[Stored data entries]
==========

(* ===== verification/BrowserPolicy.v ===== *)
(** * Browser policies

    Models [server/model/browser_policy.go]: the rules that decide which locations an exam
    browser may open, their canonical form, the canonical encoding that is digested and
    delivered, and the selection of the rule that governs a navigation. *)

From S2P Require Import Prelude GoStrings ModelError Workspace GoJson CanonicalJson CanonicalForm GoMarshal DesktopRelease BrowserUrl.

(** ** Data *)

Definition BrowserPolicyMaximumRules : Z := 128.
Definition BrowserPolicyMaximumBytes : Z := 32 * 1024.

(** The string-based enumerations hold any text until they are validated. *)
Definition BrowserPolicyHostMatch : Type := string.
Definition BrowserPolicyHostExact : BrowserPolicyHostMatch := "exact".
Definition BrowserPolicyHostExactAndSubdomains : BrowserPolicyHostMatch := "exact_and_subdomains".
Definition HostMatch_IsValid (v : BrowserPolicyHostMatch) : bool :=
  (v ==? BrowserPolicyHostExact) || (v ==? BrowserPolicyHostExactAndSubdomains).

Definition BrowserPolicyBlockedNavigationOutcome : Type := string.
Definition BrowserPolicyBlockedNavigationRecord : BrowserPolicyBlockedNavigationOutcome := "record".
Definition BrowserPolicyBlockedNavigationIntegrityEvidence : BrowserPolicyBlockedNavigationOutcome := "integrity_evidence".

Record BrowserPolicyRule := mkBrowserPolicyRule {
  RuleID : string;
  Origin : string;
  PathPrefix : string;
  HostMatch : BrowserPolicyHostMatch;
  AllowRedirects : bool;
  BlockedNavigationOutcome : BrowserPolicyBlockedNavigationOutcome;
  InstitutionHTTPException : bool }.
#[export] Instance BrowserPolicyRule_eta : Eta BrowserPolicyRule := λ r, mkBrowserPolicyRule (RuleID r) (Origin r)
  (PathPrefix r) (HostMatch r) (AllowRedirects r) (BlockedNavigationOutcome r) (InstitutionHTTPException r).
#[export] Instance BrowserPolicyRule_eq_dec : EqDecision BrowserPolicyRule.
Proof. solve_decision. Defined.

Record BrowserPolicy := mkBrowserPolicy {
  bp_Enabled : bool;
  bp_StartRuleID : string;
  bp_Rules : list BrowserPolicyRule }.
#[export] Instance BrowserPolicy_eq_dec : EqDecision BrowserPolicy.
Proof. solve_decision. Defined.

Definition DisabledBrowserPolicy : BrowserPolicy := mkBrowserPolicy false "" [].

Definition policy_error (reason : string) : error := invalidModelError "browser_policy" "" reason "".

(** ** The canonical encoding *)

Definition member (name : string) (v : jval) : list Z * jval := (bytes name, v).
Definition json_text (s : string) : jval := JString (bytes s).

(** [browserPolicyRuleWire] and the documents of [EncodeBrowserPolicy], their members in the
    order of the struct fields. *)
Definition browserPolicyRuleWire (r : BrowserPolicyRule) : jval :=
  JObject [member "rule_id" (json_text (RuleID r)); member "origin" (json_text (Origin r));
           member "path_prefix" (json_text (PathPrefix r)); member "host_match" (json_text (HostMatch r));
           member "allow_redirects" (JBool (AllowRedirects r));
           member "blocked_navigation_outcome" (json_text (BlockedNavigationOutcome r));
           member "institution_http_exception" (JBool (InstitutionHTTPException r))].
Definition browserPolicyWire (policy : BrowserPolicy) : jval :=
  if bp_Enabled policy then
    JObject [member "enabled" (JBool true); member "start_rule_id" (json_text (bp_StartRuleID policy));
             member "rules" (JArray (map browserPolicyRuleWire (bp_Rules policy)))]
  else JObject [member "enabled" (JBool false)].
(** The digest pins down what was reviewed: two finalizations with the same digest saw the
    same Flags with the same decision revisions, the same Evidence, the same discrepancies
    (in whatever order they were read), the same Browser Activity settlement and the same
    delivery revision, unless the bytes hashed are a collision of SHA-256. *)
Theorem review_digest_binding (i j : Inventory) (b c : BrowserSubmissionSettlement) (rev rev' : Z) (digest : string) :
  Forall (λ f, if_DecisionRevision f ≤ int64_max) (in_flags i) → Forall (λ f, if_DecisionRevision f ≤ int64_max) (in_flags j) →
  frozen_digest i b rev = Ok digest → frozen_digest j c rev' = Ok digest →
  (same_inventory i j ∧ b = c ∧ rev = rev') ∨
  collision (sorted_inventory i) (sorted_inventory j) ∨
  collision (delivery_bytes (hex_encode (sha256 (sorted_inventory i))) b rev) (delivery_bytes (hex_encode (sha256 (sorted_inventory j))) c rev').
Proof.
  intros Ri Rj. unfold frozen_digest. rewrite !ok_bind.
  intros (base & [Gi ->]%InventoryDigest_spec & Hi) (base' & [Gj ->]%InventoryDigest_spec & Hj).
  unfold IntegrityReviewDeliveryDigest in *. apply ok_fail_if in Hi as [Gb Hi]. apply ok_fail_if in Hj as [Gc Hj]. to_prop.
  apply ok_inj in Hi, Hj. rewrite <-Hi in Hj. clear Hi digest. rename Hj into E. destruct Gb as [[Sb Vb] Rb], Gc as [[Sc Vc] Rc].
  assert (Hok : ∀ x, is_ok (BrowserSubmissionSettlement_Validate x) = true → BrowserSubmissionSettlement_Validate x = Ok tt).
  { intros x Hx. by destruct (BrowserSubmissionSettlement_Validate x) as [[]|]. }
  assert (Hlen : ∀ s, validLowerSHA256 s = true → length (bytes s) = 64%nat).
  { intros s Hs. unfold validLowerSHA256 in Hs. destruct (_ || _) eqn:El in Hs; [done|]. to_prop. rewrite length_bytes. unfold len in *. lia. }
  destruct (hash_cases _ _ E) as [Hd|Hd]; [|right; right; split; [intros ?; by apply Hd|symmetry; apply Hd]].
  apply delivery_bytes_inj in Hd as (Hbase & -> & ->); [|by rewrite !Hlen|by apply Hok..|done|done].
  symmetry in Hbase. destruct (hash_cases _ _ Hbase) as [Hs|Hc]; [left|by right; left].
  split_and!; [|done..]. by apply sorted_inventory_inj.
Qed.
Definition demo_inventory (order : bool) : Inventory :=
  let a := mkInventoryFlag "ybndrfg8ejkmcpqxot1uwisza3" "bndrfg8ejkmcpqxot1uwisza34" 2 in
  let b := mkInventoryFlag "ndrfg8ejkmcpqxot1uwisza345" "drfg8ejkmcpqxot1uwisza345h" 1 in
  mkInventory (if order then [a; b] else [b; a]) [mkInventoryEvidence "rfg8ejkmcpqxot1uwisza345h7" "ybndrfg8ejkmcpqxot1uwisza3"] [].
Definition demo_settlement : BrowserSubmissionSettlement := mkBrowserSubmissionSettlement "settled" 3 2 0 0.
Lemma review_digest_binding_witness :
  frozen_digest (demo_inventory true) demo_settlement 7 = frozen_digest (demo_inventory false) demo_settlement 7 ∧
  ((same_inventory (demo_inventory true) (demo_inventory false) ∧ demo_settlement = demo_settlement ∧ 7 = 7) ∨
   collision (sorted_inventory (demo_inventory true)) (sorted_inventory (demo_inventory false)) ∨
   collision (delivery_bytes (hex_encode (sha256 (sorted_inventory (demo_inventory true)))) demo_settlement 7)
     (delivery_bytes (hex_encode (sha256 (sorted_inventory (demo_inventory false)))) demo_settlement 7)).
Proof.
  split; [vm_compute; reflexivity|].
  apply (review_digest_binding (demo_inventory true) (demo_inventory false) demo_settlement demo_settlement 7 7
    (ok_or "" (frozen_digest (demo_inventory true) demo_settlement 7))).
  - repeat constructor; vm_compute; discriminate.
  - repeat constructor; vm_compute; discriminate.
  - vm_compute; reflexivity.
  - vm_compute; reflexivity.
Defined.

==========

Find the word "true" in the entries above, then copy each line that holds it.

* [ANSWER SECTION]
    JObject [member "enabled" (JBool true); member "start_rule_id" (json_text (bp_StartRuleID policy));
  assert (Hok : ∀ x, is_ok (BrowserSubmissionSettlement_Validate x) = true → BrowserSubmissionSettlement_Validate x = Ok tt).
  assert (Hlen : ∀ s, validLowerSHA256 s = true → length (bytes s) = 64%nat).
  frozen_digest (demo_inventory true) demo_settlement 7 = frozen_digest (demo_inventory false) demo_settlement 7 ∧
  ((same_inventory (demo_inventory true) (demo_inventory false) ∧ demo_settlement = demo_settlement ∧ 7 = 7) ∨
   collision (sorted_inventory (demo_inventory true)) (sorted_inventory (demo_inventory false)) ∨
   collision (delivery_bytes (hex_encode (sha256 (sorted_inventory (demo_inventory true)))) demo_settlement 7)
  apply (review_digest_binding (demo_inventory true) (demo_inventory false) demo_settlement demo_settlement 7 7
    (ok_or "" (frozen_digest (demo_inventory true) demo_settlement 7))).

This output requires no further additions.